Ты права, я не знаю, почему Тебе должна быть неприятна встреча с Максом и его женой. Сейчас понимаю, что предположил такое только потому, что это было бы неприятно мне самому. Кстати, опасность эта отпадает, я ошибся, ехать должен был один Макс, но теперь и он не едет, как он мне сегодня сообщил. Остается только Пик. Так что лучше будет, если Ты зайдешь около половины восьмого в «Асканийское подворье», но без опоздания, прошу Тебя…

Франц.

14.04.1914

Никогда и никакого поступка, Ф., не совершал я с такой же определенностью чувства, что делаю нечто хорошее и безусловно необходимое, как во время нашей помолвки,[94] и после, и теперь. С такою несомненностью – никогда. А Ты? А для Тебя? Для Тебя это так же? Начни свое следующее письмо с ответа на этот вопрос…

Я, кстати, не хочу сказать, что это были прекрасные дни и что в них не крылась возможность быть много прекрасней. Первый вечер между нами прошел так, как я и предвидел, в точности, как внешне, так и внутренне во мне. А что на следующий день мне предстоит незамедлительный разговор с Твоим отцом, это я тоже давно знал, и поговорил бы с ним все равно, независимо от итогов нашего разговора накануне. Поговорил бы даже независимо от надежды когда-нибудь иметь возможность возобновить наш с Тобой разговор в более спокойной обстановке. Я полностью доверяю Тебе, Фелиция, полностью, попытайся по мере сил свыкнуться с этой мыслью. А что я спрашивал и буду спрашивать еще, так эти вопросы идут скорее от некоей чуждой мне внешней логической потребности, нежели от потребности сердца. В столь резкой форме это, конечно, не вполне верно, это лишь иногда так, под прикрытием логики, кроются еще и несколько источников боли…
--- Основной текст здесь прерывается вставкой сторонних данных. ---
(** The name of a folder, from its parts. *)
Definition name_of (wn rn : list string) (cs : string) : string :=
  let name := join "," wn in
  let name := if decide (0 < length rn) then name +:+ String ReaderSep (join "," rn) else name in
  if decide (String.length cs ≠ 0) then name +:+ String ConflictSuffixSep cs else name.

Definition part_ok (s : string) : Prop :=
  free_of "," s = true ∧ free_of ReaderSep s = true ∧ free_of ConflictSuffixSep s = true.

Lemma split_conflict wn rn cs :
  Forall part_ok wn → Forall part_ok rn →
  SplitN 2 ConflictSuffixSep (name_of wn rn cs) =
    name_of wn rn EmptyString :: (if decide (String.length cs ≠ 0) then [cs] else []).
Proof.
  intros Hw Hr. unfold name_of.
  set (base := if decide (0 < length rn) then _ else _).
  assert (free_of ConflictSuffixSep base = true) as Hb.
  { assert (∀ l, Forall part_ok l → free_of ConflictSuffixSep (join "," l) = true) as Hj.
    { intros l Hl. apply (free_of_join _ ","); [done|]. eapply Forall_impl; [exact Hl|]. by intros s (_ & _ & ?). }
    subst base. case_decide; [|by apply Hj].
    rewrite free_of_app, (Hj wn) by done. apply free_of_cons. auto. }
  clearbody base. rewrite (decide_False (P := String.length EmptyString ≠ 0)) by (simpl; lia).
  case_decide; [by rewrite SplitN_sep|by rewrite SplitN_free].
Qed.

Lemma split_readers wn rn :
  Forall part_ok wn → Forall part_ok rn →
  SplitN 3 ReaderSep (name_of wn rn EmptyString) =
    join "," wn :: (if decide (0 < length rn) then [join "," rn] else []).
Proof.
  intros Hw Hr. unfold name_of. rewrite (decide_False (P := String.length EmptyString ≠ 0)) by (simpl; lia).
  assert (∀ l, Forall part_ok l → free_of ReaderSep (join "," l) = true) as Hj.
  { intros l Hl. apply (free_of_join _ ","); [done|]. eapply Forall_impl; [exact Hl|]. by intros s (_ & ? & _). }
  case_decide; [|by rewrite SplitN_free by auto].
  rewrite SplitN_sep by auto. by rewrite SplitN_free by auto.
Qed.

Lemma Split_parts l : l ≠ [] → Forall part_ok l → Split (join "," l) "," = l.
Proof.
  intros Hl Hp. apply Split_join; [done|]. eapply Forall_impl; [exact Hp|]. by intros s (? & _).
Qed.

Lemma map_res_id {A} (f : A → res A) l : Forall (λ x, f x = Ok x) l → map_res f l = Ok l.
Proof. induction 1 as [|x l Hx Hl IH]; [done|]. simpl. by rewrite Hx, IH. Qed.

(** Parts that are already normal. *)
Definition normal (l : list string) : Prop :=
  Forall part_ok l ∧ Forall (λ s, normalizeAssertionOrName s = Ok s) l ∧ merge_sort String.le l = l.

Lemma normalizeNamesInTLF_normal wn rn cs :
  normal wn → normal rn → ToLower cs = cs → normalizeNamesInTLF wn rn cs = Ok (name_of wn rn cs).
Proof.
  intros (_ & Hw & Sw) (_ & Hr & Sr) Hc. unfold normalizeNamesInTLF, name_of.
  rewrite (map_res_id _ _ Hw). cbn [mbind res_bind]. rewrite Sw, Hc.
  rewrite (map_res_id _ _ Hr). destruct (decide (0 < length rn)); cbn [mbind res_bind]; by rewrite ?Sr.
Qed.

Lemma splitAndNormalize_normal wn rn cs public :
  wn ≠ [] → normal wn → normal rn → ToLower cs = cs → (public = true → rn = []) →
  splitAndNormalizeTLFName (name_of wn rn cs) public = Ok (wn, rn, cs).
Proof.
  intros Hne Hw Hr Hc Hp. pose proof Hw as (Pw & _). pose proof Hr as (Pr & _).
  unfold splitAndNormalizeTLFName. rewrite (split_conflict wn rn cs) by done. cbv zeta.
  set (names := name_of wn rn EmptyString :: _).
  assert (default EmptyString (names !! 0) = name_of wn rn EmptyString) as -> by done.
  assert (default EmptyString (names !! 1) = cs) as ->.
  { subst names. case_decide; [done|]. destruct cs; [done|]. simpl in *. lia. }
  rewrite (split_readers wn rn) by done. set (sn := join "," wn :: _).
  assert (match sn !! 1 with Some r => Split r "," | None => [] end = rn) as ->.
  { subst sn. case_decide; simpl; [|by destruct rn; simpl in *; [|lia]].
    apply Split_parts; [by destruct rn; simpl in *; [lia|]|done]. }
  rewrite decide_False by (subst sn; case_decide; simpl; lia).
  assert (default EmptyString (sn !! 0) = join "," wn) as -> by done.
  rewrite (Split_parts wn Hne Pw). rewrite decide_False by (intros [->%Hp ?]; simpl in *; lia).
  rewrite normalizeNamesInTLF_normal by done. cbn [mbind res_bind].
  rewrite decide_False by (intros Hn; by apply Hn). by rewrite Hc.
Qed.

Lemma normalize_name u : name_ok u → normalizeAssertionOrName (nm u) = Ok (nm u).
Proof. intros Hu. unfold normalizeAssertionOrName. by rewrite (no_check u Hu), (no_lower u Hu). Qed.

Lemma normal_names us : (∀ u, u ∈ us → name_ok u) → normal (merge_sort String.le (nm <$> us)).
Proof.
  intros Hu. assert (∀ (P : string → Prop), (∀ u, u ∈ us → P (nm u)) →
    Forall P (merge_sort String.le (nm <$> us))) as Hall.
  { intros P HP. rewrite merge_sort_Permutation. by apply Forall_fmap, Forall_forall. }
  split_and!.
  - apply Hall. intros u ?%Hu. split_and!; by apply no_comma || by apply no_reader_sep || by apply no_conflict_sep.
  - apply Hall. intros u ?%Hu. by apply normalize_name.
  - apply sort_sorted.
Qed.

(** Resolving the names of users is resolving the users. *)
Lemma resolve_names share w us :
  named nm us → (∀ u, u ∈ us → name_ok u) →
  resolveOneUser w <$> ((λ n, resolve_assertion share n EmptyString) <$> (nm <$> us)) =
  resolveOneUser w <$> (resolve_uid <$> us).
Proof.
  intros Hn Hu. rewrite <- !list_fmap_compose. apply list_fmap_ext. intros i u Hi%list_elem_of_lookup_2.
  cbn [compose]. rewrite (resolveOneUser_uid nm) by by apply Hn. unfold resolve_assertion.
  specialize (Hn u Hi). specialize (Hu u Hi). rewrite decide_False by apply Hu.
  rewrite (no_resolve u Hu). rewrite decide_False by naive_solver. simpl.
  rewrite decide_False by naive_solver. by destruct w.
Qed.

(** The conflict suffix of a handle. *)
Definition suffix_of (ci : option ConflictInfo) : string :=
  match ci with Some ci => ConflictInfo_String ci | None => EmptyString end.

Definition suffix_ok (ci : option ConflictInfo) : Prop :=
  ToLower (suffix_of ci) = suffix_of ci ∧
  (∀ c, ci = Some c → ParseConflictInfo (ConflictInfo_String c) = Ok c).

Lemma suffix_nonempty c : String.length (ConflictInfo_String c) ≠ 0.
Proof. done. Qed.

Lemma canonical_name_of public ws rs ci :
  NoDup ws → NoDup rs →
  canonical_name public (names_of nm (sort_UIDs ws) ∅)
    (if public then ∅ else names_of nm (sort_UIDs rs) ∅) [] [] ci =
  name_of (merge_sort String.le (nm <$> ws)) (if public then [] else merge_sort String.le (nm <$> rs))
    (suffix_of ci).
Proof.
  intros Hw Hr. unfold canonical_name, name_of, getSortedNames.
  assert (∀ us, NoDup us → merge_sort String.le ((snd <$> map_to_list (names_of nm (sort_UIDs us) ∅)) ++ []) =
    merge_sort String.le (nm <$> us)) as Hs.
  { intros us Hus. apply sort_strings_perm. rewrite app_nil_r, names_of_perm.
    - unfold sort_UIDs. by rewrite merge_sort_Permutation.
    - unfold sort_UIDs. by rewrite merge_sort_Permutation. }
  change (SocialAssertion_String <$> []) with (@nil string). rewrite (Hs ws Hw).
  set (base := if negb public && _ then _ else _).
  set (base' := if decide (0 < length _) then _ else _).
  assert (base = base') as ->.
  { subst base base'. destruct public; [done|]. rewrite (Hs rs Hr). simpl.
    rewrite size_names_of by (unfold sort_UIDs; by rewrite merge_sort_Permutation).
    assert (length (merge_sort String.le (nm <$> rs)) = length rs) as ->
      by (rewrite merge_sort_Permutation; apply length_fmap).
    rewrite length_sort_UIDs, Nat.add_0_r.
    case_decide; [by rewrite bool_decide_eq_true_2|by rewrite bool_decide_eq_false_2]. }
  destruct ci as [c|]; cbn [suffix_of].
  - by rewrite decide_True by apply suffix_nonempty.
  - rewrite decide_False; [done|]. simpl. lia.
Qed.

Lemma name_of_nonempty wn rn cs :
  wn ≠ [] → Forall (λ s, s ≠ EmptyString) wn → name_of wn rn cs ≠ EmptyString.
Proof.
  destruct wn as [|[|c s] wn]; [done|by intros _ [? _]%Forall_cons|]. intros _ _. unfold name_of.
  assert (∃ s', join "," (String c s :: wn) = String c s') as [s' ->] by (destruct wn; eexists; reflexivity).
  repeat case_decide; done.
Qed.

Lemma arrivals_names share ws rs b ci :
  MakeBareTlfHandle ws rs [] [] ci = Ok b → users_ok nm ws rs [] [] →
  (∀ u, u ∈ ws ∨ (handle_IsPublic b = false ∧ u ∈ rs) → name_ok u) →
  let resolve n := resolve_assertion share n EmptyString in
  arrivals_of (resolve <$> merge_sort String.le (nm <$> ws))
    (resolve <$> (if handle_IsPublic b then [] else merge_sort String.le (nm <$> rs))) ≡ₚ
  arrivals_of (bare_writers b) (bare_readers b).
Proof.
  intros Hb Ho Hu. cbv zeta. pose proof (handle_IsPublic_made _ _ _ _ _ _ Hb) as Hpub.
  apply MakeBareTlfHandle_Ok in Hb as (_ & _ & _ & ->).
  unfold arrivals_of, bare_writers, bare_readers. rewrite Hpub in *. simpl. rewrite !app_nil_r.
  f_equiv.
  - rewrite merge_sort_Permutation, (resolve_names share true ws) by (apply Ho || naive_solver).
    unfold sort_UIDs. by rewrite merge_sort_Permutation.
  - case_bool_decide as Hin; [done|].
    destruct (uo_readers_named _ _ _ _ _ Ho) as [?|Hr]; [done|].
    rewrite merge_sort_Permutation, (resolve_names share false rs) by (done || naive_solver).
    unfold sort_UIDs. by rewrite merge_sort_Permutation.
Qed.

(** The canonical name of a folder parses back to its handle: for
    resolved users with names in normal form, with or without a conflict
    suffix, when the current user is one of them or the folder is public,
    and in whatever order the names resolve. *)
Theorem ParseTlfHandle_canonical ws rs ci b share order :
  MakeBareTlfHandle ws rs [] [] ci = Ok b → users_ok nm ws rs [] [] →
  (∀ u, u ∈ ws ∨ (handle_IsPublic b = false ∧ u ∈ rs) → name_ok u) → suffix_ok ci →
  (handle_IsPublic b = true ∨ ∃ n u, GetCurrentUserInfo = Ok (n, u) ∧ u ∈ ws ++ rs) →
  (∀ l, order l ≡ₚ l) →
  ∃ h, th_Bare h = b ∧
    (∀ arrivals, arrivals ≡ₚ arrivals_of (bare_writers b) (bare_readers b) →
       MakeTlfHandle b arrivals = Ok h) ∧
    ParseTlfHandle (th_name h) (handle_IsPublic b) share order = Ok h.
Proof.
  intros Hb Ho Hu [Hlow Hci] Huser Hord. exists (made_handle nm ws rs [] [] ci b).
  pose proof (MakeBareTlfHandle_Ok _ _ _ _ _ _ Hb) as (Hne & _ & _ & Eb).
  assert (h_ConflictInfo b = ci) as Ebc by by rewrite Eb.
  split; [done|]. split.
  { intros arrivals Ha. unfold MakeTlfHandle. rewrite Ebc.
    rewrite (makeTlfHandleHelper_bare nm _ _ _ _ _ _ _ _ Hb Ho)
      by (done || intros Hp; by rewrite (bare_readers_public b Hp)). simpl. by rewrite decide_True. }
  pose proof (uo_nodup _ _ _ _ _ Ho) as (Hw & _ & Hr)%NoDup_app.
  set (wn := merge_sort String.le (nm <$> ws)).
  set (rn := if handle_IsPublic b then [] else merge_sort String.le (nm <$> rs)).
  assert (th_name (made_handle nm ws rs [] [] ci b) = name_of wn rn (suffix_of ci)) as En.
  { unfold made_handle. simpl. change (sort_assertions []) with (@nil SocialAssertion).
    subst wn rn. rewrite <- canonical_name_of by done. by destruct (handle_IsPublic b). }
  assert (wn ≠ []) as Hwn.
  { intros E. apply Hne. apply (f_equal length) in E. subst wn.
    rewrite merge_sort_Permutation, length_fmap in E. by apply nil_length_inv. }
  assert (normal wn) as Nw by (apply normal_names; naive_solver).
  assert (normal rn) as Nr.
  { subst rn. destruct (handle_IsPublic b) eqn:Hp; [done|]. apply normal_names. naive_solver. }
  assert (handle_IsPublic b = true → rn = []) as Hpn by (subst rn; by intros ->).
  unfold ParseTlfHandle. rewrite En. rewrite splitAndNormalize_normal by done. cbn [mbind res_bind].
  rewrite decide_False by (intros [->%Hpn ?]; simpl in *; lia).
  rewrite normalizeNamesInTLF_normal by done. cbn [mbind res_bind].
  rewrite decide_False by (intros Hn; by apply Hn).
  assert ((if decide (String.length (suffix_of ci) ≠ 0)
           then ci ← ParseConflictInfo (suffix_of ci); Ok (Some ci) else Ok None) = Ok ci) as ->.
  { destruct ci as [c|]; [|done]. cbn [suffix_of]. rewrite decide_True by apply suffix_nonempty. by rewrite Hci. }
  cbn [mbind res_bind].
  rewrite (makeTlfHandleHelper_bare nm _ _ _ _ _ _ _ _ Hb Ho);
    [|intros ->%Hpn; done|rewrite Hord; by eapply arrivals_names].
  cbn [mbind res_bind].
  assert ((if handle_IsPublic b then Ok tt
           else user ← GetCurrentUserInfo;
                if decide (user.2 ∈ h_Writers b ++ h_Readers b) then Ok tt
                else Err (ReadAccessError user.1)) = Ok tt) as Hcan.
  { destruct Huser as [->|(n & u & -> & Hin)]; [done|]. destruct (handle_IsPublic b); [done|]. simpl.
    rewrite decide_True; [done|]. rewrite Eb. simpl. rewrite elem_of_app, !elem_of_sort_UIDs. by apply elem_of_app. }
  change (th_Bare (made_handle nm ws rs [] [] ci b)) with b. rewrite Hcan. cbn [mbind res_bind].
  unfold GetCanonicalName. rewrite En, decide_False.
  - cbn [mbind res_bind]. by rewrite decide_True.
  - apply name_of_nonempty; [done|]. subst wn. rewrite merge_sort_Permutation.
    apply Forall_fmap, Forall_forall. intros u Hin. by apply (uo_named _ _ _ _ _ Ho).
Qed.

End parse.

(** ** Instances *)

(** A directory of two users, by a table. *)
Definition ex_users : list (string * UID) := [("alice", "11"); ("bob", "22")].

Definition ex_name (u : UID) : string :=
  match list_find (λ p : string * UID, p.2 = u) ex_users with
  | Some (_, (n, _)) => n
  | None => EmptyString
  end.

#[local] Instance ex_kbpki : KBPKI := {|
  CheckUsername s := bool_decide (s ∈ ex_users.*1);
  NormalizeSocialAssertion _ := None;
  AssertionParse _ := None;
  kb_Resolve s := match list_find (λ p : string * UID, p.1 = s) ex_users with
                  | Some (_, p) => Ok p
                  | None => Err (NoSuchUserError s)
                  end;
  GetNormalizedUsername u := Ok (ex_name u);
  GetCurrentUserInfo := Ok ("bob", "22");
  kb_Identify s := Err (NoSuchUserError s)
|}.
Но самое отвратительное, прямо-таки противоестественное было в том, что мы ни разу, за исключением нескольких мгновений на улице, не побыли наедине, что я ни разу не имел возможности без помех насладиться Твоим поцелуем. Уж Ты-то могла бы мне такую возможность предоставить, но не сделала этого, а я был слишком взвинчен, чтобы добиться ее самому. Все права, даруемые мне самим обычаем помолвки, мне противны и полностью для меня непригодны; быть помолвленным в наши дни – это не что иное, как, не вступив еще в брак, на потеху другим ломать комедию брака. Так я не могу, я от этого, напротив, только безумно страдаю. Иногда мне хочется Бога благодарить, что мы не живем в одном городе, иногда же, напротив, совсем не хочется, ибо, живи мы в одном городе, мы бы наверняка поженились раньше… Но как бы там ни было, приезжай как можно скорей. Быть может, Твоя матушка добавит несколько строчек к письму, которое Ты пишешь родителям; ее тогда, конечно, тоже с радостью пригласят. Объявила ли Ты уже на службе о своей помолвке и согласовала ли с дирекцией как можно более ранний срок увольнения? Отказала ли уже врачихе? Покончила ли с работой в журнале? Если позволишь мне высказать хоть одну просьбу, то вот она: не работай столько, ходи гулять, на гимнастику, делай что хочешь, но только не работай еще помимо службы. Я нанимаю Тебя на все Твое внеслужебное время для собственных нужд и готов платить Тебе жалованье, столь много и так часто, как Ты того пожелаешь. Подтверждаю это своей подписью

Франц.

17.04.1914

Ф., любимая, у меня только десять минут, и даже их толком нет. Что прикажешь поделать и написать в такой спешке? Сперва поблагодарить Тебя за то, что сроком увольнения Ты определила август, пусть так оно и остается. Я выглядел «ужасно бедненьким», разумеется, я и чувствовал себя так же, подобный вид я завоевал ценой полугодовых усилий. Уход за мной не поможет, помогут время и каждый день, на который Ты приближаешь заветный срок, а также любое Твое доверие и любое терпение, выказанное мне, последнее поможет более всего. Ведь внешне мы (вообще-то крайне опасно в спешке позволять себе столь категоричные замечания) полные противоположности, значит, должны друг друга терпеть, должны иметь в душе почти богоснисходительный взор, даруемый лишь самому чуткому человеческому чувству, на смысл, истину и, наконец, неотъемлемость другого. В себе, Ф., я этот взор ношу, оттого так тверда моя вера в наше будущее. Если когда-нибудь Твои глаза коснутся меня хоть тенью подобного взора, я содрогнусь от счастья.